Une mise à jour du dossier [1], publiée beaucoup plus discrètement à la mi-avril en Allemagne, signale que Mgr Gruber – oui, on l’a nommé évêque depuis… – reconnaît maintenant s’être fait tordre le bras par le Vatican pour couvrir Benoît XVI. On lui aurait même dicté par fax sa lettre d’aveu ! Malaise… Et non, cette fois-ci, Cyberpresse n’en a pas pipé mot.
Silence plus lourd encore : comment les auteurs de tous ces viols de jeunes ont-ils pu éviter aussi longtemps toute poursuite pénale dans des pays où le viol d’enfants est tout de même réputé illégal ? Honni soit plutôt qui pense traîner en Cour un homme de robe… On apprend sur le site Web d’un journal européen que « (l)a Cour suprême des États-Unis fera savoir prochainement si elle se saisit d’un recours déposé par le Vatican pour empêcher que certains de ses responsables soient interrogés dans le cadre de l’instruction d’une affaire de prêtre pédophile dans l’Oregon. La plus haute juridiction des États-Unis a demandé en novembre 2009 au représentant du gouvernement Obama de donner son avis sur l’opportunité pour elle de se saisir de cette affaire. [2] »

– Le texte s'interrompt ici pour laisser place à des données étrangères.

(** One pass through the loop body of [captureThread]: [frames] is what
    [snd_pcm_readi] returned, [data] what it wrote into [buf]. *)
Definition capture_round (t : threads) (frames : Z) (data : list float32)
  : option (threads * effect) :=
  let buf := written (capBuf t) data in
  if frames <? 0
  then Some ({| fifo := fifo t; capBuf := buf; playBuf := playBuf t |},
             CapturePrepare)
  else match Alsa.push (fifo t) buf (U32.wrap frames) with
       | None => None
       | Some f' =>
           Some ({| fifo := f'; capBuf := buf; playBuf := playBuf t |},
                 CaptureDone)
       end.

(** One pass through the loop body of [playbackThread]: [frames] is what
    [snd_pcm_writei] returned for the samples it was handed. *)
Definition playback_round (t : threads) (frames : Z)
  : option (threads * effect) :=
  match Alsa.pop (fifo t) (playBuf t) BUFFER_FRAMES with
  | None => None
  | Some (f', buf') =>
      Some ({| fifo := f'; capBuf := capBuf t; playBuf := buf' |},
            PlaybackWrite buf' (frames <? 0))
  end.

(** The two loops, one pass at a time in any order. *)
Inductive round :=
| Capture (frames : Z) (data : list float32)
| Playback (frames : Z).

Fixpoint rounds (t : threads) (rs : list round)
  : option (threads * list effect) :=
  match rs with
  | [] => Some (t, [])
  | rd :: rs' =>
      match (match rd with
             | Capture frames data => capture_round t frames data
             | Playback frames => playback_round t frames
             end) with
      | None => None
      | Some (t', e) =>
          match rounds t' rs' with
          | None => None
          | Some (t'', es) => Some (t'', e :: es)
          end
      end
  end.

(** Samples handed to [snd_pcm_writei] that are one period of silence. *)
Definition effect_silent (e : effect) : Prop :=
  match e with
  | PlaybackWrite samples _ => samples = fresh_buf
  | _ => True
  end.
End AlsaProgram.

(** ** The callbacks of the macOS program ([vpio_loopback.cpp]) *)

Module MacOS.
Definition OSStatus := Z.
Definition noErr : OSStatus := 0.

(** [static FloatFIFO gFifo(1 << 16);] *)
Definition gFifo : option FloatFIFO := FloatFIFO_new (Z.shiftl 1 16).

(** The newline of the format strings. *)
Definition newline : string := String (ascii_of_nat 10) EmptyString.

(** [%d] of an [int]. *)
Definition decimal (z : Z) : string := NilZero.string_of_int (Z.to_int z).

(** A byte as the [char] it is stored in; [char] is signed on Apple
    targets. *)
Definition to_char (b : Z) : Z := if b <? 128 then b else b - 256.

(** [char cc[5]; *(UInt32* )cc = CFSwapInt32HostToBig(s); cc[4] = 0;]
    [CFSwapInt32HostToBig] is CoreFoundation's: whatever the byte order of
    the host, the store leaves the four bytes of [s] most significant
    first. *)
Definition cc (s : OSStatus) : list Z :=
  let u := U32.wrap s in
  [to_char (Z.land (Z.shiftr u 24) 255);
   to_char (Z.land (Z.shiftr u 16) 255);
   to_char (Z.land (Z.shiftr u 8) 255);
   to_char (Z.land u 255);
   0].

(** [%s] of a [char] array: the characters before the first NUL. *)
Fixpoint c_str (chars : list Z) : string :=
  match chars with
  | [] => EmptyString
  | c :: chars' =>
      if c =? 0 then EmptyString
      else String (ascii_of_N (Z.to_N (c mod 256))) (c_str chars')
  end.

Section Libc.
(** [isprint] of [<cctype>], on the [int] a [char] promotes to. *)
Variable isprint : Z -> bool.

(** [static void print_error(const char* where, OSStatus s)]; the result
    is the line written to [stderr]. *)
Definition print_error (where_ : string) (s : OSStatus) : string :=
  let chars := cc s in
  if isprint (nth 0 chars 0) && isprint (nth 1 chars 0)
     && isprint (nth 2 chars 0) && isprint (nth 3 chars 0)
  then (where_ ++ ": OSStatus '" ++ c_str chars ++ "'" ++ newline)%string
  else (where_ ++ ": OSStatus " ++ decimal s ++ newline)%string.

(** What [AudioUnitRender] did: its status and the samples it wrote,
    from the front, into the buffer it was given. *)
Record render := mkRender {
  status : OSStatus;
  rendered : list float32
}.

(** [std::vector<float> temp(inNumberFrames);] after [AudioUnitRender]:
    [inNumberFrames] floats, zero where nothing was written. *)
Definition temp_after (inNumberFrames : Z) (rr : render) : list float32 :=
  take (Z.to_nat inNumberFrames)
       (rendered rr ++ replicate (Z.to_nat inNumberFrames) silence).

(** [static OSStatus InputCallback(...)], on the FIFO and the lines written
    to [stderr] so far.  [rt_set_realtime] touches neither. *)
Definition InputCallback (fifo : FloatFIFO) (stderr : list string)
  (inNumberFrames : Z) (rr : render)
  : option (FloatFIFO * list string * OSStatus) :=
  let temp := temp_after inNumberFrames rr in
  let s := status rr in
  if negb (s =? noErr)
  then Some (fifo,
             stderr ++ [print_error "AudioUnitRender (input)" s],
             s)
  else match push fifo temp inNumberFrames with
       | None => None
       | Some (fifo', _) => Some (fifo', stderr, noErr)
       end.

(** [static OSStatus RenderCallback(...)]; [out] is
    [ioData->mBuffers[0].mData]. *)
Definition RenderCallback (fifo : FloatFIFO) (out : list float32)
  (inNumberFrames : Z)
  : option (FloatFIFO * list float32 * OSStatus) :=
  match pop fifo out inNumberFrames with
  | None => None
  | Some (fifo', out', _) => Some (fifo', out', noErr)
  end.

(** The audio unit calling back, one callback at a time. *)
Inductive callback :=
| Input (inNumberFrames : Z) (rr : render)
| Render (out : list float32) (inNumberFrames : Z).

Inductive outcome :=
| InputDone (st : OSStatus)
| RenderDone (out' : list float32) (inNumberFrames : Z) (st : OSStatus).

Fixpoint play (fifo : FloatFIFO) (stderr : list string) (cbs : list callback)
  : option (FloatFIFO * list string * list outcome) :=
  match cbs with
  | [] => Some (fifo, stderr, [])
  | Input n rr :: cbs' =>
      match InputCallback fifo stderr n rr with
      | None => None
      | Some (fifo', stderr', st) =>
          match play fifo' stderr' cbs' with
          | None => None
          | Some (fifo'', stderr'', outs) =>
              Some (fifo'', stderr'', InputDone st :: outs)
          end
      end
  | Render out n :: cbs' =>
      match RenderCallback fifo out n with
      | None => None
      | Some (fifo', out', st) =>
          match play fifo' stderr cbs' with
          | None => None
          | Some (fifo'', stderr'', outs) =>
              Some (fifo'', stderr'', RenderDone out' n st :: outs)
          end
      end
  end.

(** A callback within the contract of the audio unit: a [UInt32] frame
    count, and an output buffer that holds that many samples. *)
Definition callback_ok (cb : callback) : Prop :=
  match cb with
  | Input n _ => U32.in_range n
  | Render out n => U32.in_range n /\ n <= Z.of_nat (length out)
  end.

(** A render callback that succeeded and put out silence only. *)
Definition outcome_silent (o : outcome) : Prop :=
  match o with
  | InputDone _ => True
  | RenderDone out' n st =>
      st = noErr /\ take (Z.to_nat n) out' = replicate (Z.to_nat n) silence
  end.
End Libc.
End MacOS.

(** * Properties *)

Example new8 :
  FloatFIFO_new 8 = Some (mkFloatFIFO (replicate 8 silence) 0 0 7).
Proof. reflexivity. Qed.

Example new5_rounds_up :
  FloatFIFO_new 5 = Some (mkFloatFIFO (replicate 8 silence) 0 0 7).
Proof. reflexivity. Qed.

(** ** Masking is reduction modulo the capacity *)

Lemma pow2_divides (k : Z) : 0 <= k <= 32 -> (2 ^ k | 2 ^ 32).
Proof.
  intros Hk. exists (2 ^ (32 - k)).
  rewrite <- Z.pow_add_r by lia. f_equal. lia.
Qed.

Lemma land_mask_mod (k x : Z) :
  0 <= k <= 32 -> Z.land (U32.wrap x) (2 ^ k - 1) = x mod 2 ^ k.
Proof.
  intros Hk. unfold U32.wrap, U32.modulus.
  replace (2 ^ k - 1) with (Z.ones k) by (rewrite Z.ones_equiv; lia).
  rewrite Z.land_ones by lia.
  apply Z.mod_mod_divide, pow2_divides, Hk.
Qed.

Ouille ! Une immunité juridique de l’Église catholique, dont décide la plus haute sphère du pouvoir politique… Voilà, pensé-je innocemment, un scoop aussi fumant que les cales de l’Arche du vieux Noé après 40 jours de purin ! N’y a-t-il pas là de quoi justifier une analyse bien sentie d’un viril juriste ou éditorialiste, justement sensible à l’intégrité du pouvoir judiciaire ? Après tout, pensez aux effets catastrophiques de tous ces viols, surtout chez les autochtones, que nous sommes censés aimer comme des frères.
Eh non… Motus et bouse cousue. Toute référence à cet article et au précédent est même excisée des commentaires des lecteurs du Devoir. Pas touche… Fesse queue doigt, comme disait le vieux Bourassa.
Secret d’État
Quant à Ratzinger, on nous ferait oublier qu’il a signé en 2001, et en tant que Pape cette fois, la lettre « De delictis gravioribus », qui impose un « Secret pontifical » à tout prêtre informé d’une violence sexuelle commise par un collègue. Et qu’il tient pour lettre morte au moins deux rapports détaillés des malversations de son clergé aux quatre coins du monde, ce dont témoigne un article détaillé de Micheline Carrier [3].
Dans l’Église catholique comme chez American Express, avoir un membre a encore ses privilèges.
Coda : curieusement, ce récit du manteau est interprété par les exégètes comme une allusion à ce qu’a dû faire, en toute logique, le père Noé avec ses filles pour repeupler la planète. C’est en effet l’inceste que désignerait, selon les biblologues, l’allégorie de la nudité du patriarche. L’écrivain canadien Timothy Findley en a d’ailleurs fait un roman très enlevé, publié en traduction sous le titre Passagers clandestins (Actes Sud, 2008).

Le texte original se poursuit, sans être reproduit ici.